Task details → In the entries below, find the line with "(** * Bit readers and writers" and the line with "Definition Reader_data (rd". Return those two lines and all lines between them, exactly.

Records →
(* ===== verification/BitStream.v ===== *)
(** * Bit readers and writers

    The writer that appends bit fields to a growing byte vector and the reader
    that walks over them (BitMemoryWriter and BitMemoryReader of
    libartbase/base/bit_memory_region.h), with the variable-length integers of
    the table headers. *)

From Stdlib Require Import ZArith Lia Bool List.
From stdpp Require Import base numbers list option.
From S2P Require Import Prelude BitUtils BitMemory.

Open Scope Z_scope.
Open Scope art_scope.

Definition kVarintBits : Z := 4.
Definition kVarintMax : Z := 11.

(** ** The reader *)

Record BitMemoryReader := mkBitMemoryReader { finished_region_ : BitMemoryRegion }.

Definition BitMemoryReader_of (data : BitMemoryRegion) : option BitMemoryReader :=
  r ← Subregion data 0 0; Some (mkBitMemoryReader r).

Definition BitMemoryReader_create (data bit_offset : Z) : BitMemoryReader :=
  mkBitMemoryReader (BitMemoryRegion_create data bit_offset 0).

Definition Reader_data (rd : BitMemoryReader) : option Z := region_data (finished_region_ rd).

Definition GetReadRegion (rd : BitMemoryReader) : BitMemoryRegion := finished_region_ rd.

Definition NumberOfReadBits (rd : BitMemoryReader) : Z := size_in_bits (finished_region_ rd).

Definition ReadRegion (rd : BitMemoryReader) (bit_length : Z) : option (BitMemoryRegion * BitMemoryReader) :=
  let bit_offset := size_in_bits (finished_region_ rd) in
  let finished := Region_Resize (finished_region_ rd) (u64 (bit_offset + bit_length)) in
  r ← Subregion finished bit_offset bit_length;
  Some (r, mkBitMemoryReader finished).

Definition ReadBits (w : Z) (m : memory) (rd : BitMemoryReader) (bit_length : Z) : option (Z * BitMemoryReader) :=
  '(r, rd) ← ReadRegion rd bit_length; v ← LoadBits w m r 0 bit_length; Some (v, rd).

Definition ReadBit (m : memory) (rd : BitMemoryReader) : option (bool * BitMemoryReader) :=
  '(r, rd) ← ReadRegion rd 1; v ← LoadBit m r 0; Some (v, rd).

(** The bits of a large value follow its length. *)
Definition read_large (m : memory) (rd : BitMemoryReader) (x : Z) : option (Z * BitMemoryReader) :=
  if kVarintMax <? x then '(v, rd) ← ReadBits 64 m rd ((x - kVarintMax) * kBitsPerByte); Some (u32 v, rd)
  else Some (x, rd).

Definition ReadVarint (m : memory) (rd : BitMemoryReader) : option (Z * BitMemoryReader) :=
  '(x, rd) ← ReadBits 64 m rd kVarintBits; read_large m rd (u32 x).

Fixpoint read_large_values (m : memory) (rd : BitMemoryReader) (values : list Z) : option (list Z * BitMemoryReader) :=
  match values with
  | [] => Some ([], rd)
  | x :: values => '(x, rd) ← read_large m rd x; '(values, rd) ← read_large_values m rd values; Some (x :: values, rd)
  end.

Definition ReadInterleavedVarints (N : nat) (m : memory) (rd : BitMemoryReader) : option (list Z * BitMemoryReader) :=
  '(data, rd) ← ReadBits 64 m rd (Z.of_nat N * kVarintBits);
  let values := map (fun i => u32 (BitFieldExtract 64 data (Z.of_nat i * kVarintBits) kVarintBits)) (seq 0 N) in
  read_large_values m rd values.

(** ** The byte vector

    A [std::vector<uint8_t>] in memory. Growing it takes a block from the
    allocator, an argument, moves the bytes there and clears the new ones. *)

Record Vector := mkVector { vec_data : Z; vec_size : Z }.

Fixpoint move_bytes (n : nat) (src : memory) (m : memory) (from to : Z) : option memory :=
  match n with
  | O => Some m
  | S n' => b ← src from; m ← mwrite m to b; move_bytes n' src m (from + 1) (to + 1)
  end.

Fixpoint write_bytes (m : memory) (a : Z) (bytes : list Z) : option memory :=
  match bytes with
  | [] => Some m
  | b :: bytes => m ← mwrite m a b; write_bytes m (a + 1) bytes
  end.

Section Writer.

Context (allocate : memory -> Z -> memory * Z).

Definition vec_grow (m : memory) (v : Vector) (n : Z) : option (memory * Vector) :=
  let '(m, a) := allocate m n in
  m ← move_bytes (Z.to_nat (vec_size v)) m m (vec_data v) a;
  Some (m, mkVector a n).

Definition vec_resize (m : memory) (v : Vector) (n : Z) : option (memory * Vector) :=
  if n <=? vec_size v then Some (m, mkVector (vec_data v) n)
  else
    '(m, v') ← vec_grow m v n;
    m ← write_bytes m (vec_data v' + vec_size v) (replicate (Z.to_nat (n - vec_size v)) 0);
    Some (m, v').

Definition vec_append (m : memory) (v : Vector) (bytes : list Z) : option (memory * Vector) :=
  '(m, v') ← vec_grow m v (vec_size v + zlength bytes);
  m ← write_bytes m (vec_data v' + vec_size v) bytes;
  Some (m, v').

(** ** The writer *)

Record BitMemoryWriter := mkBitMemoryWriter { out_ : Vector; writer_bit_start_ : Z; writer_bit_offset_ : Z }.

Definition NumberOfWrittenBits (w : BitMemoryWriter) : Z := writer_bit_offset_ w - writer_bit_start_ w.

Definition BitMemoryWriter_create (out : Vector) (bit_offset : Z) : option BitMemoryWriter :=
  let w := mkBitMemoryWriter out bit_offset bit_offset in
  DCHECK (NumberOfWrittenBits w =? 0); Some w.

Definition Writer_Truncate (m : memory) (w : BitMemoryWriter) (bit_offset : Z) : option (memory * BitMemoryWriter) :=
  DCHECK (writer_bit_start_ w <=? bit_offset);
  DCHECK (bit_offset <=? writer_bit_offset_ w);
  DCHECK (BitsToBytesRoundUp bit_offset <=? vec_size (out_ w));
  '(m, out) ← vec_resize m (out_ w) (BitsToBytesRoundUp bit_offset);
  Some (m, mkBitMemoryWriter out (writer_bit_start_ w) bit_offset).

Definition GetWrittenRegion (w : BitMemoryWriter) : BitMemoryRegion :=
  BitMemoryRegion_create (vec_data (out_ w)) (writer_bit_start_ w) (writer_bit_offset_ w - writer_bit_start_ w).

Definition Writer_data (w : BitMemoryWriter) : Z := vec_data (out_ w).

Definition Allocate (m : memory) (w : BitMemoryWriter) (bit_length : Z) : option (memory * BitMemoryWriter * BitMemoryRegion) :=
  '(m, out) ← vec_resize m (out_ w) (BitsToBytesRoundUp (u64 (writer_bit_offset_ w + bit_length)));
  let region := BitMemoryRegion_create (vec_data out) (writer_bit_offset_ w) bit_length in
  DCHECK (bit_length <=? kSizeMax - writer_bit_offset_ w);
  Some (m, mkBitMemoryWriter out (writer_bit_start_ w) (u64 (writer_bit_offset_ w + bit_length)), region).

Definition WriteRegion (m : memory) (w : BitMemoryWriter) (region : BitMemoryRegion) : option (memory * BitMemoryWriter) :=
  '(m, w, r) ← Allocate m w (size_in_bits region);
  m ← CopyBits m r region;
  Some (m, w).

Definition WriteBits (m : memory) (w : BitMemoryWriter) (value bit_length : Z) : option (memory * BitMemoryWriter) :=
  '(m, w, r) ← Allocate m w bit_length;
  m ← StoreBits m r 0 value bit_length;
  Some (m, w).

Definition WriteBit (m : memory) (w : BitMemoryWriter) (value : bool) : option (memory * BitMemoryWriter) :=
  '(m, w, r) ← Allocate m w 1;
  m ← StoreBit m r 0 value;
  Some (m, w).

(** The number of bytes of a large value. *)
Definition varint_bytes (value : Z) : Z := BitsToBytesRoundUp (MinimumBitsToStore 32 value).

Definition write_small (m : memory) (w : BitMemoryWriter) (value : Z) : option (memory * BitMemoryWriter) :=
  if kVarintMax <? value then WriteBits m w (kVarintMax + varint_bytes value) kVarintBits
  else WriteBits m w value kVarintBits.

Definition write_large (m : memory) (w : BitMemoryWriter) (value : Z) : option (memory * BitMemoryWriter) :=
  if kVarintMax <? value then WriteBits m w value (varint_bytes value * kBitsPerByte)
  else Some (m, w).

(** [for (uint32_t value : values) step(value)]. *)
Fixpoint write_each (step : memory -> BitMemoryWriter -> Z -> option (memory * BitMemoryWriter))
  (m : memory) (w : BitMemoryWriter) (values : list Z) : option (memory * BitMemoryWriter) :=
  match values with
  | [] => Some (m, w)
  | value :: values => '(m, w) ← step m w value; write_each step m w values
  end.

Definition WriteInterleavedVarints (m : memory) (w : BitMemoryWriter) (values : list Z) : option (memory * BitMemoryWriter) :=
  '(m, w) ← write_each write_small m w values;
  write_each write_large m w values.

Definition WriteVarint (m : memory) (w : BitMemoryWriter) (value : Z) : option (memory * BitMemoryWriter) :=
  WriteInterleavedVarints m w [value].

Definition WriteBytesAligned (m : memory) (w : BitMemoryWriter) (bytes : list Z) : option (memory * BitMemoryWriter) :=
  DCHECK (IsAligned kBitsPerByte (writer_bit_start_ w));
  DCHECK (IsAligned kBitsPerByte (writer_bit_offset_ w));
  DCHECK (BitsToBytesRoundUp (writer_bit_offset_ w) =? vec_size (out_ w));
  '(m, out) ← vec_append m (out_ w) bytes;
  Some (m, mkBitMemoryWriter out (writer_bit_start_ w) (u64 (writer_bit_offset_ w + zlength bytes * kBitsPerByte))).

Definition ByteAlign (w : BitMemoryWriter) : option BitMemoryWriter :=
  DCHECK (IsAligned kBitsPerByte (writer_bit_start_ w));
  Some (mkBitMemoryWriter (out_ w) (writer_bit_start_ w) (RoundUp 64 (writer_bit_offset_ w) kBitsPerByte)).

End Writer.

(** ** Sequences of bits *)

#[local] Ltac Zify.zify_post_hook ::= Z.to_euclidean_division_equations.

Definition zbits (v n : Z) : list bool := map (fun k => Z.testbit v (Z.of_nat k)) (seq 0 (Z.to_nat n)).

Definition nthb (bs : list bool) (k : Z) : bool := nth (Z.to_nat k) bs false.

Lemma zbits_length v n : 0 <= n -> zlength (zbits v n) = n.
Proof. intros. unfold zbits. rewrite length_map, length_seq. lia. Qed.

Lemma nthb_zbits v n k : 0 <= k < n -> nthb (zbits v n) k = Z.testbit v k.
Proof.
  intros Hk. unfold nthb, zbits. rewrite (nth_indep _ false (Z.testbit v (Z.of_nat 0))) by (rewrite length_map, length_seq; lia).
  rewrite (map_nth (fun k => Z.testbit v (Z.of_nat k))), seq_nth by lia. f_equal. lia.
Qed.

Lemma nthb_app a b k : 0 <= k -> nthb (a ++ b) k = if k <? zlength a then nthb a k else nthb b (k - zlength a).
Proof.
  intros Hk. unfold nthb. destruct (Z.ltb_spec k (zlength a)).
  - by rewrite app_nth1 by lia.
  - rewrite app_nth2 by lia. f_equal. lia.
Qed.

Lemma nthb_over bs k : zlength bs <= k -> nthb bs k = false.
Proof. intros. unfold nthb. by rewrite nth_overflow by lia. Qed.

(** The bits from [c] on are [bs]. *)
Definition bits_at (m : memory) (c : Z) (bs : list bool) : Prop :=
  readable m c (zlength bs) /\ forall k, 0 <= k < zlength bs -> mbit m (c + k) = nthb bs k.

Lemma bits_at_app m c a b : bits_at m c (a ++ b) <-> bits_at m c a /\ bits_at m (c + zlength a) b.
Proof.
  unfold bits_at. rewrite length_app. split.
  - intros [Hr H]. split; (split; [apply (readable_sub m _ _ _ _ Hr); lia|]); intros k Hk.
    + rewrite H, nthb_app by lia. zcases. done.
    + rewrite <- Z.add_assoc, H, nthb_app by lia. zcases. f_equal. lia.
  - intros [[Hr1 H1] [Hr2 H2]]. split.
    + intros i Hi. destruct (Z.ltb_spec i (c + zlength a)); [apply Hr1; lia|apply Hr2; lia].
    + intros k Hk. rewrite nthb_app by lia. destruct (Z.ltb_spec k (zlength a)); [apply H1; lia|].
      rewrite <- H2 by lia. f_equal. lia.
Qed.

Lemma loaded_bits_at m c v n : 0 <= n -> is_u n v -> bits_at m c (zbits v n) -> loaded m c (Z.to_nat n) = v.
Proof.
  intros Hn Hv [_ H]. rewrite zbits_length in H by done. apply Z.bits_inj'. intros i Hi. rewrite testbit_loaded, Z2Nat.id by lia.
  destruct (Z.ltb_spec i n).
  - rewrite H, nthb_zbits by lia. zcases. done.
  - rewrite (testbit_high n v) by (done || lia). by rewrite andb_false_r.
Qed.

Response →
(** * Bit readers and writers

    The writer that appends bit fields to a growing byte vector and the reader
    that walks over them (BitMemoryWriter and BitMemoryReader of
    libartbase/base/bit_memory_region.h), with the variable-length integers of
    the table headers. *)

From Stdlib Require Import ZArith Lia Bool List.
From stdpp Require Import base numbers list option.
From S2P Require Import Prelude BitUtils BitMemory.

Open Scope Z_scope.
Open Scope art_scope.

Definition kVarintBits : Z := 4.
Definition kVarintMax : Z := 11.

(** ** The reader *)

Record BitMemoryReader := mkBitMemoryReader { finished_region_ : BitMemoryRegion }.

Definition BitMemoryReader_of (data : BitMemoryRegion) : option BitMemoryReader :=
  r ← Subregion data 0 0; Some (mkBitMemoryReader r).

Definition BitMemoryReader_create (data bit_offset : Z) : BitMemoryReader :=
  mkBitMemoryReader (BitMemoryRegion_create data bit_offset 0).

Definition Reader_data (rd : BitMemoryReader) : option Z := region_data (finished_region_ rd).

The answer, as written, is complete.